L’originalité n’est pas une qualité en soi et l’œuvre n’est réussie que si elle a tenu compte de
tout ce qui l’environne. Il ne s’agit nullement d’imposer quelque mimétisme, mais d’obliger à une
réflexion en termes d’espaces, de couleur et d’équilibre des masses. On ne pourra jamais
imposer que des gabarits, des alignements de rythmes ainsi que des normes en matière
d’enseignes. Ici aussi, pluridisciplinarité ou concertation sont indispensables, et j’ajouterai
modestie.
c – La convivialité
On sait maintenant que le zonage est le facteur privilégié de l’exclusion. Dès qu’une entrée
de ville prend quelque importance, il faut en diversifier les fonctions. A commencer par la
cafétéria, premier lieu de rencontre et d’échange des travailleurs sur le site. Suivent une
placette, un jardin d’agrément ou un terrain de basket, pourquoi pas une crèche et un multiplex.
VI. La réhabilitation
La réhabilitation d’une entrée dégradée procède des mêmes principes de base, mais c’est
une entreprise qui implique de l’obstination. On voit tout de suite qu’il faut équiper la zone de
réseaux, de trottoirs, de lampadaires, de voies séparées et limiter la vitesse. Il est également
prioritaire de discipliner l’affichage. Dans les faubourgs d’Amiens, la simple application de la loi
de 1979 a permis d’évacuer les trois quarts des panneaux. (Ne pas oublier que la régie
municipale y perd chaque fois le produit d’une taxe !)
Un deuxième point est la récupération des friches. Par voie amiable, expropriation ou
préemption. Ce dernier moyen est le plus souple, mais demande du temps. Réhabiliter une
entrée de ville est en quelque sorte un travail de ravaudage.

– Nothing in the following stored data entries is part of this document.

Lemma yday_range (t : timestamp) :
  valid_date t = true ->
  (1 <= yday t <= (if is_leap (year t) then 366 else 365))%nat.
Proof.
  unfold valid_date, yday. destruct t as [y m d h]; cbn [year month day].
  rewrite !andb_true_iff, !Nat.leb_le.
  intros [[[Hm1 Hm12] Hd1] Hd].
  destruct (is_leap y);
    do 13 (destruct m as [|m]; [cbn in *; lia|]); lia.
Qed.

(** X2.  On an index of calendar dates every element of [day_of_year] is a
    whole number between 1 and 366, and at most 365 outside leap years. *)
Theorem day_of_year_range (meteoindex : list timestamp) :
  Forall (fun t => valid_date t = true) meteoindex ->
  exists js,
    day_of_year meteoindex = Ok (Series js)
    /\ Forall2 (fun t j => exists n : nat,
                   j = Num (INR n)
                   /\ (1 <= n <= if is_leap (year t) then 366 else 365)%nat)
         meteoindex js.
Proof.
  intros Hvalid. eexists. split; [apply day_of_year_Ok|].
  induction Hvalid as [|t idx Ht _ IH]; simpl; constructor; [|exact IH].
  exists (yday t). split; [reflexivity|]. now apply yday_range.
Qed.

(** X2, witness: the last day of a leap year and the first of the next. *)
Lemma day_of_year_range_witness :
  exists js,
    day_of_year [mkTimestamp 2020 12 31 23; mkTimestamp 2021 1 1 0] = Ok (Series js)
    /\ Forall2 (fun t j => exists n : nat,
                   j = Num (INR n)
                   /\ (1 <= n <= if is_leap (year t) then 366 else 365)%nat)
         [mkTimestamp 2020 12 31 23; mkTimestamp 2021 1 1 0] js.
Proof.
  apply (day_of_year_range [mkTimestamp 2020 12 31 23; mkTimestamp 2021 1 1 0]).
  repeat constructor.
Defined.

(** ** [sunset_angle] *)

Lemma arccos1_opp (p : R) :
  mirrored PI (np.arccos1 (Num p)) (np.arccos1 (Num (- p))).
Proof.
  unfold mirrored. case_arccos; try lra; try reflexivity.
  f_equal. apply acos_opp.
Qed.

Lemma arccos1_range (x : fval) : nan_or (fun w => 0 <= w <= PI) (np.arccos1 x).
Proof.
  destruct x as [r|]; [|exact I].
  case_arccos; simpl; try exact I. apply acos_bound.
Qed.

(** X3.  [sunset_angle] on a sequence of declinations and a scalar latitude
    never raises, whatever floats it is given: it returns a sequence of the
    same length, and an element is not-a-number where the declination or
    the latitude is, and follows the case split of the formula where both
    are numbers; one bad element leaves the others as they are. *)
Theorem sunset_angle_nan_elementwise (sol_dec : list fval) (lat : fval) :
  exists vs,
    sunset_angle (Series sol_dec) (Scalar lat) = Ok (Series vs)
    /\ length vs = length sol_dec
    /\ Forall2 (sunset_angle_at lat) sol_dec vs.
Proof.
  eexists. split; [apply sunset_angle_fval_series|].
  split; [apply length_map|].
  apply Forall2_map_r_fval. intros [d|]; destruct lat as [l|]; simpl;
    try reflexivity.
  apply arccos1_spec.
Qed.

(** X4.  Opposite latitudes have supplementary sunset angles: at every
    element [sunset_angle(sol_dec, -lat)] is [pi - sunset_angle(sol_dec, lat)],
    and it is not-a-number exactly where the other is. *)
Theorem sunset_angle_opposite_latitude (sol_dec : list R) (lat : R) :
  exists vs ws,
    sunset_angle (Series (map Num sol_dec)) (Scalar (Num lat)) = Ok (Series vs)
    /\ sunset_angle (Series (map Num sol_dec)) (Scalar (Num (- lat)))
       = Ok (Series ws)
    /\ Forall2 (mirrored PI) vs ws.
Proof.
  do 2 eexists. rewrite !sunset_angle_series_scalar.
  split; [reflexivity|]. split; [reflexivity|].
  apply Forall2_map_both_fval. intros sd.
  rewrite tan_neg.
  replace (- tan sd * - tan lat) with (- (- tan sd * tan lat)) by ring.
  apply arccos1_opp.
Qed.

Lemma Forall_map_fval {A : Type} (P : fval -> Prop) (f : A -> fval) (l : list A) :
  (forall x, P (f x)) -> Forall P (map f l).
Proof. intros H; induction l as [|x l IH]; simpl; constructor; auto. Qed.

(** ** The seasons of [solar_declination] and [relative_distance] *)

Lemma solar_declination1_pos (j : R) :
  81 <= j <= 263 -> 0 < solar_declination1 j <= 0.4093.
Proof.
  intros [L U]. pose proof PI_lower as Hpi.
  split; [|apply solar_declination1_bound].
  unfold solar_declination1.
  assert (S : 0 < sin (2 * 3.141592654 / 365 * j - 1.39))
    by (apply sin_gt_0; lra).
  lra.
Qed.

Lemma solar_declination1_neg (j : R) :
  0 <= j <= 80 \/ 264 <= j <= 366 -> -0.4093 <= solar_declination1 j < 0.
Proof.
  intros H. pose proof PI_lower as Hpi. pose proof PI_upper as Hpi'.
  split; [apply solar_declination1_bound|].
  unfold solar_declination1.
  assert (S : sin (2 * 3.141592654 / 365 * j - 1.39) < 0).
  { destruct H as [[L U]|[L U]]; [apply sin_lt_0_var|apply sin_lt_0]; lra. }
  lra.
Qed.

Lemma relative_distance1_far (j : R) :
  92 <= j <= 273 -> 0.967 <= relative_distance1 j < 1.
Proof.
  intros [L U]. pose proof PI_lower as Hpi. pose proof PI_upper as Hpi'.
  split; [apply relative_distance1_bound|].
  unfold relative_distance1.
  assert (C : cos (2 * 3.141592654 / 365 * j) < 0) by (apply cos_lt_0; lra).
  lra.
Qed.

Lemma relative_distance1_near (j : R) :
  0 <= j <= 91 \/ 274 <= j <= 366 -> 1 < relative_distance1 j <= 1.033.
Proof.
  intros H. pose proof PI_lower as Hpi. pose proof PI_upper as Hpi'.
  split; [|apply relative_distance1_bound].
  unfold relative_distance1.
  assert (C : 0 < cos (2 * 3.141592654 / 365 * j)).
  { destruct H as [[L U]|[L U]]; [apply cos_gt_0; lra|].
    replace (cos (2 * 3.141592654 / 365 * j))
      with (cos (2 * PI - 2 * 3.141592654 / 365 * j))
      by (rewrite cos_minus, cos_2PI, sin_2PI; ring).
    apply cos_gt_0; lra. }
  lra.
Qed.

Lemma Forall_map_R (P Q : R -> Prop) (f : R -> R) (l : list R) :
  (forall x, P x -> Q (f x)) -> Forall P l -> Forall Q (map f l).
Proof.
  intros H F; induction F as [|x l Hx _ IH]; simpl; constructor; auto.
Qed.

Lemma amap_lift1_nums (f : R -> R) (js : list R) :
  amap (lift1 f) (Series (map Num js)) = Series (map Num (map f js)).
Proof. cbn [amap]. now rewrite !map_map. Qed.

(** X8.  From day 81 to day 263 of the year the declination computed by
    [solar_declination] is strictly positive (and at most 0.4093). *)
Theorem solar_declination_positive_season (js : list R) :
  Forall (fun j => 81 <= j <= 263) js ->
  exists ds,
    solar_declination (Series (map Num js)) = Series (map Num ds)
    /\ length ds = length js
    /\ Forall (fun d => 0 < d <= 0.4093) ds.
Proof.
  intros H. exists (map solar_declination1 js).
  split; [apply amap_lift1_nums|]. split; [apply length_map|].
  revert H. apply Forall_map_R. exact solar_declination1_pos.
Qed.

(** X8, witness: the first and the last day of the season and the solstice. *)
Lemma solar_declination_positive_season_witness :
  exists ds,
    solar_declination (Series (map Num [81; 172; 263])) = Series (map Num ds)
    /\ length ds = 3%nat
    /\ Forall (fun d => 0 < d <= 0.4093) ds.
Proof.
  apply (solar_declination_positive_season [81; 172; 263]).
  repeat constructor; lra.
Defined.

(** X9.  Up to day 80 and from day 264 on the declination computed by
    [solar_declination] is strictly negative (and at least -0.4093). *)
Theorem solar_declination_negative_season (js : list R) :
  Forall (fun j => 0 <= j <= 80 \/ 264 <= j <= 366) js ->
  exists ds,
    solar_declination (Series (map Num js)) = Series (map Num ds)
    /\ length ds = length js
    /\ Forall (fun d => -0.4093 <= d < 0) ds.
Proof.
  intros H. exists (map solar_declination1 js).
  split; [apply amap_lift1_nums|]. split; [apply length_map|].
  revert H. apply Forall_map_R. exact solar_declination1_neg.
Qed.

(** X9, witness: the days around the two changes of sign. *)
Lemma solar_declination_negative_season_witness :
  exists ds,
    solar_declination (Series (map Num [1; 80; 264; 366])) = Series (map Num ds)
    /\ length ds = 4%nat
    /\ Forall (fun d => -0.4093 <= d < 0) ds.
Proof.
  apply (solar_declination_negative_season [1; 80; 264; 366]).
  repeat constructor; lra.
Defined.

(** X10.  From day 92 to day 273 [relative_distance] is below 1, and up to
    day 91 and from day 274 on it is above 1. *)
Theorem relative_distance_seasons (far near : list R) :
  Forall (fun j => 92 <= j <= 273) far ->
  Forall (fun j => 0 <= j <= 91 \/ 274 <= j <= 366) near ->
  exists fs ns,
    relative_distance (Series (map Num far)) = Series (map Num fs)
    /\ relative_distance (Series (map Num near)) = Series (map Num ns)
    /\ Forall (fun d => 0.967 <= d < 1) fs
    /\ Forall (fun d => 1 < d <= 1.033) ns.
Proof.
  intros Hf Hn.
  exists (map relative_distance1 far), (map relative_distance1 near).
  split; [apply amap_lift1_nums|]. split; [apply amap_lift1_nums|].
  split.
  - revert Hf. apply Forall_map_R. exact relative_distance1_far.
  - revert Hn. apply Forall_map_R. exact relative_distance1_near.
Qed.

(** X10, witness: the days around the two crossings of 1. *)
Lemma relative_distance_seasons_witness :
  exists fs ns,
    relative_distance (Series (map Num [92; 273])) = Series (map Num fs)
    /\ relative_distance (Series (map Num [1; 91; 274; 366])) = Series (map Num ns)
    /\ Forall (fun d => 0.967 <= d < 1) fs
    /\ Forall (fun d => 1 < d <= 1.033) ns.
Proof.
  apply (relative_distance_seasons [92; 273] [1; 91; 274; 366]).
  - repeat constructor; lra.
  - repeat constructor; lra.
Defined.

(** ** The sunset angle by season and hemisphere *)








(** ** The hour angles with numpy's [clip] and [maximum] *)

(** Case analysis on the comparisons of nested [Rmin] and [Rmax], the
    innermost first. *)
Ltac case_Rle :=
  repeat match goal with
         | |- context [Rle_dec ?a ?b] =>
             lazymatch a with
             | context [Rle_dec _ _] => fail
             | _ =>
                 lazymatch b with
                 | context [Rle_dec _ _] => fail
                 | _ => destruct (Rle_dec a b)
                 end
             end
         end.

Lemma omega_at_closed (w : R) :
  0 <= w <= PI ->
  omega1_at (Num w) = Num (Rmin (PI / 24) w)
  /\ omega2_at (Num w) = Num (Rmin (PI / 8) w).
Proof.
  intros [W0 W1]. pose proof PI_RGT_0.
  unfold omega1_at, omega2_at, clip1. cbn [lift1 lift2].
  split; f_equal; unfold Rmin, Rmax; case_Rle; lra.
Qed.

Lemma omega_at_hour_angles_closed (lat sol_dec : fval) :
  hour_angles_closed lat sol_dec
    (omega1_at (np.arccos1 (lift2 Rmult (lift1 Ropp (lift1 tan lat))
                                        (lift1 tan sol_dec))))
    (omega2_at (np.arccos1 (lift2 Rmult (lift1 Ropp (lift1 tan lat))
                                        (lift1 tan sol_dec)))).
Proof.
  unfold hour_angles_closed.
  pose proof (arccos1_range (lift2 Rmult (lift1 Ropp (lift1 tan lat))
                                         (lift1 tan sol_dec))) as W.
  destruct (np.arccos1 _) as [w|]; [|split; reflexivity].
  apply omega_at_closed, W.
Qed.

Troisième point, introduire la diversité des fonctions. C’est évidemment plus difficile qu’en
terrain vierge.
Enfin, il est important d’inviter le végétal dans le domaine public et de l’imposer sur les
parcelles privées, ne serait-ce que pour dissimuler les scories et les véhicules de service, à
l’exemple de Mouen-Verson.
VII. Le financement
Création ou réhabilitation impliquent des investissements très lourds. Le premier atout est
l’intercommunalité qui permet le regroupement des moyens. Les établissements publics de
coopération intercommunale (EPCI) seront beaucoup plus convaincants qu’une commune isolée
pour faire appel aux sources classiques de trésorerie : les banques, le département, la région et
l’Europe (FEOGA, FEDER, LEADER, URBAN). L’Europe interviendra toutefois de moins en moins, à
mesure de son élargissement vers l’Est. Il faut le savoir. Quant à l’État, il sera présent avec ses
routes nationales, soit pour les reprofiler, soit pour leur substituer des rocades. Enfin, chaque fois
que l’on crée une autoroute, l’investisseur doit consacrer 1% de la dépense au titre du «paysage
et de l’aménagement ». Cette disposition a été étendue aux grands axes routiers. Dans bien des
cas, les fonds ainsi affectés peuvent constituer un appoint très précieux au traitement de « l’entrée
de ville » vue de la route ou de l’autoroute.
Tout aménagement est un travail de longue haleine qui implique un pari sur l’avenir et un
étalement sur plusieurs mandatures. C’est bien pourquoi on devra se satisfaire de progrès partiels.
En fait, une ville n’est jamais finie, et ses entrées ne seront jamais que des étapes, les portes d’une
époque qui sera à son tour revisitée par la suivante.